Анализируя эти два отрывка, которые я, конечно же, подобрал выборочно, впрочем, как и только мог поступить в данном случае, потому что иначе и никак нельзя было, можно заключить ниже следующее: Достоевский как будто торопиться, и торопиться не только потому, что его герой - человек панический, все время бегущий куда-то, за кем-то, попросту сумасшедший (в этом случае не было бы надобности переносить мироощущения главного героя на весь окружающий мир) но еще и потому, что сам Федор Михайлович на время написания повести "Двойник" был еще молод, и это всего второе его произведение, а, надо заметить, какой из устоявшихся уже писателей не знает, насколько молодой творец желает поскорее кончить свое первое или второе произведение дабы поскорее заявить о себе, или повторить первичный триумф, или же, находясь в приятном ощущении триумфа, творит свой труд с самолюбивой и довольственной приятностью. которая несомненно лишает плоды труда красоты и глубинности, основанной, конечно же, на старательности, отпадающей в случае самодовольства. Так или иначе, об этом можно строит только предположения, а энергетика текстов явственно разная, из чего следует, что мысль моя не совсем бессмысленна. Впрочем, она найдет свой окончательный смысл только после того, как я обозначу для чего я этот раз поднял эту тему. А лучше всего, я приведу одну параллель, после которой станет все предельно ясно, по меньшей мере, для читателя следившего за нитью моего рассуждения.

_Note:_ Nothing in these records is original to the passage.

(** The entry is added and [val] and [id] are null again, if there is a value. *)
Definition finalize_array_entry (val id : option (list Z)) (node : data_node) :
    res (option (list Z) * option (list Z) * data_node) :=
  match val with
  | None => Ret (val, id, node)
  | Some v =>
      node ← match id with
             | Some _ => hash_add_id node id 1 (DATA_STRING v)
             | None => Ret (snd (data_node_array_add node (DATA_STRING v)))
             end;
      Ret (None, None, node)
  end.

Definition str_append (res : option (list Z)) (append : list Z) : option (list Z) :=
  Some (default [] res ++ append).

(** Skipping a nested initializer: the rest of the file after it, or [None]
    when the file ends. *)
Fixpoint skip_nested (fuel : nat) (f : list Z) (level : Z) : res (option (list Z)) :=
  match fuel with
  | O => NoFuel
  | S fuel =>
      '(token, f) ← next_tok f;
      match token with
      | None => Ret None
      | Some token =>
          let level := if streq token "{" then level + 1 else level in
          let level := if streq token "}" then level - 1 else level in
          if level =? 0 then Ret (Some f) else skip_nested fuel f level
      end
  end.

(** The loop of [array_is_hash]: the value of [elem_seen && has_ids] at the
    end, where the position in the file is restored. *)
Fixpoint array_is_hash_loop (fuel : nat) (f : list Z) (elem_seen comma_last in_id : bool) : res bool :=
  match fuel with
  | O => NoFuel
  | S fuel =>
      '(token, f) ← next_tok f;
      match token with
      | None => Ret elem_seen
      | Some token =>
          if streq token "}" then Ret (elem_seen && negb (in_id && negb comma_last))
          else if streq token "{" then
            if in_id then Ret false else
            f ← skip_nested (S (length f)) f 1;
            match f with None => Ret true | Some f => array_is_hash_loop fuel f true comma_last in_id end
          else if streq token "," then
            if in_id then Ret false else array_is_hash_loop fuel f true true true
          else if streq token "=" then array_is_hash_loop fuel f true comma_last false
          else array_is_hash_loop fuel f true false in_id
      end
  end.

Definition array_is_hash (f : list Z) : res bool := array_is_hash_loop (S (length f)) f false false true.

(** The loop of [parse_array], with the macros [m]; the results of nested
    calls are not looked at. *)
Fixpoint parse_array_loop (m : macros) (fuel : nat) (f : list Z) (is_hash : bool) (val id : option (list Z))
    (parent_cnt : Z) (ret : data_node) : res (Z * data_node * list Z) :=
  match fuel with
  | O => NoFuel
  | S fuel =>
      '(token, f) ← next_tok f;
      match token with
      | None => Ret (1, ret, f)
      | Some token =>
          if streq token "{" then
            sub_is_hash ← array_is_hash f;
            '(_, sub_ret, f) ← parse_array_loop m fuel f sub_is_hash None None 0
                                 (if sub_is_hash then data_node_hash else data_node_array);
            ret ← (if data_node_is_empty sub_ret then Ret ret
                   else if is_hash then hash_add_id ret id 1 sub_ret
                   else Ret (snd (data_node_array_add ret sub_ret)));
            parse_array_loop m fuel f is_hash None None parent_cnt ret
          else if streq token "}" then
            '(_, _, ret) ← finalize_array_entry val id ret;
            Ret (0, if is_hash then ret else
                    match data_node_array_last ret with
                    | Some DATA_NULL => data_node_array_last_rem ret
                    | _ => ret
                    end, f)
          else if is_hash && streq token "=" && negb (bool_decide (is_Some id)) then
            parse_array_loop m fuel f is_hash None val parent_cnt ret
          else if streq token "," && (parent_cnt <=? 0) then
            '(val, id, ret) ← finalize_array_entry val id ret;
            parse_array_loop m fuel f is_hash val id parent_cnt ret
          else if streq token "NULL" then
            ret ← (if is_hash then hash_add_id ret id 0 DATA_NULL else Ret (snd (data_node_array_add ret DATA_NULL)));
            parse_array_loop m fuel f is_hash val id parent_cnt ret
          else
            let parent_cnt := if streq token "(" then parent_cnt + 1 else parent_cnt in
            let parent_cnt := if streq token ")" then parent_cnt - 1 else parent_cnt in
            parse_array_loop m fuel f is_hash (str_append val (try_apply_macro m token)) id parent_cnt ret
      end
  end.
Lemma shorter_tl c f : shorter (c :: f) f.
Proof. split; [by apply suffix_tl|cbn; lia]. Qed.

Lemma shorter_cons c f f' : shorter f f' → shorter (c :: f) f'.
Proof. intros [H1 H2]. split; [by apply suffix_tl|cbn; lia]. Qed.

Lemma shorter_l f f' f'' : shorter f f' → f'' ⊑ f' → shorter f f''.
Proof. intros [H1 H2] H3. pose proof (suffix_len _ _ H3). split; [by etransitivity|lia]. Qed.

Lemma shorter_r f f' f'' : f' ⊑ f → shorter f' f'' → shorter f f''.
Proof. intros H1 [H2 H3]. pose proof (suffix_len _ _ H1). split; [by etransitivity|lia]. Qed.

(** ** Tidy sources *)

Definition has_end (f : list Z) : Prop := ∃ x y, f = x ++ str "*/" ++ y.

Record tidy (f : list Z) : Prop := {
  tidy_nul : 0 ∉ f;
  tidy_last : f = [] ∨ last f = Some 10;
  tidy_closed a b : f = a ++ str "/*" ++ b → has_end b;
  tidy_lines a b c : f = a ++ b ++ c → 10 ∉ b → (length b < 4000)%nat
}.

Lemma tidy_suffix f f' : f' ⊑ f → tidy f → tidy f'.
Proof.
  intros [k ->] [H1 H2 H3 H4]. split.
  - by apply not_elem_of_app in H1 as [_ H1].
  - destruct f' as [|c f']; [by left|right]. destruct H2 as [H2|H2]; [by apply app_nil in H2 as [_ ?]|].
    by rewrite last_app_cons in H2.
  - intros a b ->. apply (H3 (k ++ a)). by rewrite <- app_assoc.
  - intros a b c ->. apply (H4 (k ++ a) b c). by rewrite <- app_assoc.
Qed.

Section Tokens.
(** Either nothing is assumed and a function may hang, or files are tidy. *)
Context (hang : Prop) (ok : list Z → Prop).
Context (ok_suffix : ∀ f f', f' ⊑ f → ok f → ok f') (ok_tidy : ∀ f, ok f → hang ∨ tidy f).

Lemma newline_ends f : hang ∨ 10 ∈ f → post hang (shorter f) (remove_to_newline f).
Proof.
  induction f as [|c f IH]; intros H; cbn; [destruct H as [H|H]; [done|by apply not_elem_of_nil in H]|].
  destruct (Z.eqb_spec c 10); [by apply shorter_tl|].
  eapply post_impl; [apply IH|intros f'; apply shorter_cons].
  destruct H as [H|H]; [by left|right]. apply elem_of_cons in H as [H|H]; [congruence|done].
Qed.

(** ** Comments *)

(** The buffer with [n] characters has room for the line. *)
Definition fits (n : nat) (f : list Z) : Prop := ∀ b c, f = b ++ c → 10 ∉ b → (n + length b + 1 < BUF)%nat.
Definition lines (f : list Z) : Prop := ∀ a b c, f = a ++ b ++ c → 10 ∉ b → (length b < 4000)%nat.

Lemma lines_cons c f : lines (c :: f) → lines f.
Proof. intros H a b r ->. by apply (H (c :: a) b r). Qed.

Lemma lines_fits f : lines f → fits 0 f.
Proof. intros H b c E Hb. specialize (H [] b c E Hb). unfold BUF. lia. Qed.

Lemma fits_cons n c f : fits n (c :: f) → c ≠ 10 → fits (S n) f.
Proof.
  intros H Hc b r -> Hb. specialize (H (c :: b) r eq_refl). cbn in H. rewrite not_elem_of_cons in H.
  specialize (H (conj (not_eq_sym Hc) Hb)). lia.
Qed.

(** The end of the comment is ahead, or half of it was just read. *)
Definition ahead (state : bool) (f : list Z) : Prop := has_end f ∨ (state = true ∧ head f = Some ("/"%cc)).

Lemma ahead_cons state c f : ahead state (c :: f) → (state = true ∧ c = "/"%cc) ∨ ahead (c =? "*"%cc) f.
Proof.
  intros [([|x0 x] & y & E)|[-> [= ->]]]; [| |by left].
  - injection E as -> ->. right. right. done.
  - injection E as _ ->. right. left. by exists x, y.
Qed.

Lemma ahead_end f : ahead false f → has_end f.
Proof. by intros [H|[? _]]. Qed.

Lemma has_end_cons c f : has_end (c :: f) → c ≠ "*"%cc → has_end f.
Proof. intros ([|x0 x] & y & E) Hc; [by injection E as -> _|]. injection E as _ ->. by exists x, y. Qed.

Lemma ahead_any s f : has_end f → ahead s f.
Proof. by left. Qed.

Lemma multiline_ends f doc buf state :
  hang ∨ (ahead state f ∧ (doc = None ∨ (fits (length buf) f ∧ lines f))) →
  post hang (λ r, shorter f r.1) (multiline_comment_loop f doc buf state).
Proof.
  revert doc buf state. induction f as [|c f IH]; intros doc buf state H; cbn [multiline_comment_loop].
  { destruct H as [H|[[(x & y & E)|[_ E]] _]]; [done|by destruct x|done]. }
  assert (∀ doc buf state, hang ∨ (ahead state f ∧ (doc = None ∨ (fits (length buf) f ∧ lines f))) →
    post hang (λ r, shorter (c :: f) r.1) (multiline_comment_loop f doc buf state)) as Hrec.
  { intros doc' buf' state' H'. eapply post_impl; [by apply IH|]. intros r. apply shorter_cons. }
  assert (∀ buf', (hang ∨ (ahead state (c :: f) ∧ (doc = None ∨ (fits (length buf') f ∧ lines f)))) →
    post hang (λ r, shorter (c :: f) r.1)
      (if state then if c =? "/"%cc then Ret (f, doc) else
         if c =? "*"%cc then multiline_comment_loop f doc buf' true else multiline_comment_loop f doc buf' false
       else multiline_comment_loop f doc buf' (c =? "*"%cc))) as Hnext.
  { intros buf' H'. assert (hang ∨ (state = true ∧ c = "/"%cc) ∨
      (ahead (c =? "*"%cc) f ∧ (doc = None ∨ (fits (length buf') f ∧ lines f)))) as [Hh|[[-> ->]|H'']].
    { destruct H' as [H'|[H1 H2]]; [by left|right]. apply ahead_cons in H1 as [H1|H1]; [by left|by right]. }
    - destruct state; [|by apply Hrec; left]. destruct (c =? "/"%cc); [by apply shorter_tl|]. by destruct (c =? "*"%cc); apply Hrec; left.
    - by apply shorter_tl.
    - destruct state; [|by apply Hrec; right]. destruct (c =? "/"%cc); [by apply shorter_tl|]. by destruct (c =? "*"%cc); apply Hrec; right. }
  destruct doc as [d|]; [|by apply Hnext; destruct H as [H|[H1 _]]; [left|right; split; [|left]]].
  destruct (Z.eqb_spec c 10) as [->|Hc].
  - apply Hrec. destruct H as [H|[H1 [H2|[_ H2]]]]; [by left|done|]. right. split.
    + apply ahead_cons in H1 as [[_ H1]|H1]; [done|]. by apply ahead_any, ahead_end.
    + right. apply lines_cons in H2. split; [by apply lines_fits|done].
  - destruct (Nat.leb_spec BUF (length buf + 1)) as [Hl|Hl].
    + apply Hrec. destruct H as [H|[_ [H2|[H2 _]]]]; [by left|done|]. specialize (H2 [] (c :: f) eq_refl (not_elem_of_nil _)). cbn in H2. lia.
    + apply Hnext. destruct H as [H|[H1 [H2|[H2 H3]]]]; [by left|done|]. right. split; [done|]. right.
      rewrite length_app, Nat.add_comm. split; [by apply (fits_cons _ c)|by eapply lines_cons].
Qed.
Lemma multiline_call f doc :
  hang ∨ (has_end f ∧ lines f) → post hang (λ r, shorter f r.1) (multiline_comment f doc).
Proof.
  intros H. apply multiline_ends. destruct H as [H|[H1 H2]]; [by left|right]. split; [by left|right].
  split; [by apply lines_fits|done].
Qed.

Lemma maybe_doc_ends prefix f doc :
  "*"%cc ∉ prefix → hang ∨ (has_end f ∧ lines f) →
  post hang (λ r, r.1 ⊑ f) (maybe_doc_comment_loop prefix f doc).
Proof.
  revert f. induction prefix as [|p prefix IH]; intros f Hp H; cbn [maybe_doc_comment_loop].
  { eapply post_impl; [by apply multiline_call|]. by intros r [? _]. }
  apply not_elem_of_cons in Hp as [Hp Hprefix].
  destruct f as [|c f]; [by destruct H as [H|[(x & y & E) _]]; [|destruct x]|].
  assert (c ≠ "*"%cc → hang ∨ (has_end f ∧ lines f)) as Hf.
  { intros Hc. destruct H as [H|[H1 H2]]; [by left|right]. split; [by eapply has_end_cons|by eapply lines_cons]. }
  destruct (Z.eqb_spec c p) as [->|Hne].
  { eapply post_impl; [apply IH; [done|by apply Hf, not_eq_sym]|]. intros r. apply suffix_tl. }
  assert (hang ∨ (has_end (if c =? "*"%cc then c :: f else f) ∧ lines (if c =? "*"%cc then c :: f else f))) as H'.
  { destruct (Z.eqb_spec c ("*"%cc)) as [->|Hc]; [done|by apply Hf]. }
  eapply post_bind; [by apply multiline_call|]. intros [f' d] [Hs _]. cbn in *. etransitivity; [exact Hs|].
  destruct (c =? "*"%cc); [done|by apply suffix_tl].
Qed.

Lemma ok_lines f : ok f → hang ∨ lines f.
Proof. intros H. destruct (ok_tidy f H) as [H'|H']; [by left|right]. intros a b c. by apply tidy_lines. Qed.

(** A tidy file does not end before the last newline. *)
Lemma tidy_newline c f : tidy (c :: f) → c ≠ 10 → 10 ∈ f.
Proof.
  intros H Hc. destruct (tidy_last _ H) as [?|Hl]; [done|]. destruct f as [|c' f]; [by injection Hl as ->|].
  apply last_Some_elem_of. by rewrite last_cons_cons in Hl.
Qed.

Lemma maybe_comment_ends f doc :
  ok ("/"%cc :: f) → post hang (λ r, r.1 ⊑ f) (maybe_comment f doc).
Proof.
  intros H. pose proof (ok_tidy _ H) as Ht. destruct f as [|c f]; cbn [maybe_comment]; [cbn; reflexivity|].
  destruct (Z.eqb_spec c ("/"%cc)) as [->|H1]; [|destruct (Z.eqb_spec c ("*"%cc)) as [->|H2]].
  - eapply post_bind; [apply newline_ends|intros f' [Hs _]; by apply suffix_tl].
    destruct Ht as [Ht|Ht]; [by left|right]. apply (tidy_newline ("/"%cc)); [|done]. eapply tidy_suffix; [by apply suffix_tl|done].
  - eapply post_impl; [apply maybe_doc_ends|intros r; apply suffix_tl].
    + apply (bool_decide_unpack _). by vm_compute.
    + destruct Ht as [Ht|Ht]; [by left|right]. split; [by apply (tidy_closed _ Ht [])|].
      intros a b r ->. apply (tidy_lines _ Ht (str "/*" ++ a) b r). by rewrite <- app_assoc.
  - cbn. reflexivity.
Qed.

(** ** Tokens *)

Lemma token_exit_post (P : option (list Z) * list Z * option data_node → Prop) n buf in_str f doc :
  (∀ t, (buf = [] → in_str = false → t = None) → P (t, f, doc)) → post hang P (token_exit n buf in_str f doc).
Proof.
  intros H. unfold token_exit. destruct buf; [destruct in_str; [|by apply H]|]; (case_match; [|done]); by apply H.
Qed.

Lemma token_loop_ends fuel f n buf in_str doc :
  ok f → (length f < fuel)%nat →
  post hang (λ r, r.1.2 ⊑ f ∧ (buf = [] → in_str = false → r.1.1 = None ∨ shorter f r.1.2))
    (next_token2_loop fuel f n buf in_str doc).
Proof.
  revert f buf in_str doc. induction fuel as [|fuel IH]; intros f buf in_str doc Hok Hf; [lia|]. cbn [next_token2_loop].
  destruct f as [|c f]; [apply token_exit_post; intros t Ht; split; [done|by left; apply Ht]|]. cbn [length] in Hf.
  assert (∀ f' buf' in_str' doc', f' ⊑ f → post hang (λ r, r.1.2 ⊑ c :: f ∧
    (buf = [] → in_str = false → r.1.1 = None ∨ shorter (c :: f) r.1.2)) (next_token2_loop fuel f' n buf' in_str' doc')) as Hrec.
  { intros f' buf' in_str' doc' Hs. eapply post_impl; [apply IH|].
    - eapply ok_suffix; [|exact Hok]. by apply suffix_tl.
    - apply suffix_len in Hs. lia.
    - intros [[t f''] d] [H1 _]. cbn in *. assert (shorter (c :: f) f'') as H.
      { eapply shorter_l; [apply shorter_tl|]. by etransitivity. } split; [apply H|by right]. }
  assert (∀ buf' in_str', post hang (λ r, r.1.2 ⊑ c :: f ∧
    (buf = [] → in_str = false → r.1.1 = None ∨ shorter (c :: f) r.1.2)) (token_exit n buf' in_str' f doc)) as Hexit.
  { intros buf' in_str'. apply token_exit_post. intros t _. split; [by apply suffix_tl|]. right. apply shorter_tl. }
  destruct in_str; [case_match; [apply Hexit|by apply Hrec]|].
  destruct (is_punct c); [destruct buf; [apply Hexit|apply token_exit_post; by intros t _]|].
  destruct (is_word c); [by case_match; [apply Hrec|]|].
  destruct (Z.eqb_spec c ("/"%cc)) as [->|]; [|destruct (c =? cDQ); [by apply Hrec|destruct (is_blank c); [destruct buf; [by apply Hrec|apply Hexit]|by apply Hrec]]].
  eapply post_bind; [by apply maybe_comment_ends|]. intros [f' d] Hs. by apply Hrec.
Qed.

Lemma next_token2_ends f n doc :
  ok f → post hang (λ r, r.1.2 ⊑ f ∧ (r.1.1 = None ∨ shorter f r.1.2)) (next_token2 f n doc).
Proof.
  intros Hok. eapply post_impl; [apply token_loop_ends; [done|lia]|]. intros r [H1 H2]. split; [done|by apply H2].
Qed.
End Tokens.

(** After a hash a tidy file has a newline. *)
Definition token_inv (f : list Z) (n : nat) (buf : list Z) (in_str : bool) : Prop :=
  (0 ∉ buf) ∧ (if in_str then f = [] → 10 ∈ buf ∨ (2 ≤ length buf)%nat else Forall (λ c, is_word c = true) buf).

Lemma token_exit_hash n buf in_str f doc f' doc' :
  token_exit n buf in_str f doc = Ret (Some (str "#"), f', doc') → 0 ∉ buf → buf = str "#" ∧ f' = f.
Proof.
  intros H H0. unfold token_exit in H. rewrite c_str_clean in H by done.
  destruct buf as [|b buf]; [destruct in_str|]; repeat case_match; by simplify_eq/=.
Qed.

Lemma word_not_hash buf : Forall (λ c, is_word c = true) buf → buf ≠ str "#".
Proof. intros H ->. apply Forall_cons in H as [H _]. by vm_compute in H. Qed.

Lemma tidy_cons c f : tidy (c :: f) → tidy f ∧ c ≠ 0 ∧ (f = [] → c = 10).
Proof.
  intros H. split_and!.
  - eapply tidy_suffix; [by apply suffix_tl|done].
  - intros ->. apply (tidy_nul _ H). by left.
  - intros ->. destruct (tidy_last _ H) as [?|E]; [done|]. by injection E.
Qed.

Установилось так, что некоторые люди пьют по утрам кофе; некоторые чрезвычайно и губительно для себя любят энергетики; кто-то непростительно часто грешит алкогольной маний, перерастающей в зависимостью; но все, заметьте, все люди без исключения нуждаются в чистой, сырой воде, так как это является острой потребностью организма, и особенно обостряется после употребления этих всех обозначенных напитков.